When Jake got home late that night, Eve and Sawyer were swimming in the lake near his house. Jake lived in a little cottage on the beach in a small, hidden cove. His grandparents had built the place back when the town was a lot smaller than it was today. They, and later his parents, had treated it as a sort of getaway, visiting mostly on the weekends. Probably because getting to Paradise Cove was a bit of a production. The only way in was on foot, and you had to walk out and around a rocky outcropping that separated the cove from the lake proper.

He had followed in their footsteps initially, keeping a place in town and coming to the cottage with Kerrie and Jude to watch the odd sunset. Kerrie had always been more of a people person, and the isolation got to her. The same way he needed quiet to feel okay, Kerrie had thrived off the energy of other people. But once she’d gone back to work, he and Jude and Daisy had come here almost every day, splashing in the shallows and retreating inside for stories and lunch when the sun got too strong.

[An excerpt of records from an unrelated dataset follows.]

(* ===== verification/CacheClients.v ===== *)
(** * Caches over one tablet store

    A tablet cache as a client of the tablet store: the transaction coordinator with the default
    metadata cache, a data cache and the key-value store, fed with the answers that the store
    gives at the places of its log.  As long as no request that fails had an update that held,
    the cache resolves tablets only to what the store had ([client_run_inv]). *)

From Stdlib Require Import Strings.Byte.
From stdpp Require Import gmultiset pretty.
From S2P Require Import Prelude TabletStore CacheTypes MetadataCache DataCache DataTheorems.
From S2P Require Import Coordinator CoordinatorTheorems BlobReads TransactionReads Serializable.
From S2P Require Import KvStore KvTheorems CacheSystem MetadataReads.

Abbreviation answered := (list (KeyValueRequest * KeyValueResponse)).

Lemma kv_run_app d l1 l2 :
  kv_run d (l1 ++ l2)
  = ((kv_run (kv_run d l1).1 l2).1, (kv_run d l1).2 ++ (kv_run (kv_run d l1).1 l2).2).
Proof.
  revert d. induction l1 as [|r l1 IH]; intros d; simpl; [by destruct (kv_run d l2)|].
  destruct (kv_apply d r) as [d1 response]. rewrite IH.
  destruct (kv_run d1 l1) as [d2 responses]. simpl. by destruct (kv_run d2 l2).
Qed.

Section store.
Context {Tx Tc : Type} `{HCodec : !ProtoCodec TabletContents}.
Variable hash_key : string → Z.

Abbreviation store_handler := (process_handler (Tx:=Tx) (Tc:=Tc) hash_key).

(** ** What the handler of the store does to a tablet *)

(** The requests that were answered on a tablet. *)
Definition tablet_batch (q : TableQuery) (before after : Tablet bytes) (batch : answered) : Prop :=
  (batch = [] ∧ after = before) ∨
  ∃ t t', process_table_query hash_key t q before = Return (t', after, batch).

(** The handler answers a batch on each tablet and keeps all of them in the transaction. *)
Definition handler_batches (w w' : StoreCell Tx Tc) (transaction_id : Z) (batches : list answered)
    : Prop :=
  match kc_transaction_trackers (st_core w) !! transaction_id,
        kc_transaction_trackers (st_core w') !! transaction_id with
  | Some x, Some x' => xt_requests x' = xt_requests x ++ (concat batches).*1 ∧
                       xt_responses x' = xt_responses x ++ (concat batches).*2
  | None, None => concat batches = []
  | _, _ => False
  end.

Lemma process_tablets_batches transaction_id results k x k' x' tablets :
  process_tablets (Tx:=Tx) (Tc:=Tc) hash_key transaction_id results k x = Return (k', x', tablets) →
  ∃ batches, xt_requests x' = xt_requests x ++ (concat batches).*1 ∧
    xt_responses x' = xt_responses x ++ (concat batches).*2 ∧
    Forall3 (λ y tablet batch, tablet_batch y.1 y.2 tablet batch) results tablets batches.
Proof using.
  revert k x tablets. induction results as [|[q tablet] results IH]; intros k x tablets H;
    cbn [process_tablets] in H.
  { injection H as <- <- <-. exists []. simpl. rewrite !app_nil_r. split_and!; [done..|constructor]. }
  apply bind_Return in H as ([[k1 x1] tablet1] & H1 & H).
  apply bind_Return in H as ([[k2 x2] tablets2] & H2 & H). injection H as <- <- <-.
  apply IH in H2 as (batches & Hreq & Hres & Hall).
  destruct (kc_tablet_trackers k !! tablet_get_id tablet) as [t|].
  - apply bind_Return in H1 as ([[t' tablet'] batch] & Hq & H1). injection H1 as <- <- <-.
    exists (batch :: batches). simpl in *. rewrite !fmap_app, Hreq, Hres, <- !(assoc_L (++)).
    split_and!; [done..|]. constructor; [|done]. right. by exists t, t'.
  - injection H1 as -> -> ->. exists ([] :: batches). split_and!; [done..|].
    constructor; [by left|done].
Qed.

Then, when Jude and Kerrie were both gone, he’d moved out here for good.

“Hey.” Sawyer was wading in to shore.

“Don’t mind me,” Jake said, heading for the cottage. He, like his parents before him, didn’t mind townspeople using the beach. Sawyer had taught Eve how to swim here last year, and he suspected the two of them had mushy feelings about the place—which he had no desire to know about. He was all for them taking a moonlight swim, but he didn’t need to witness it.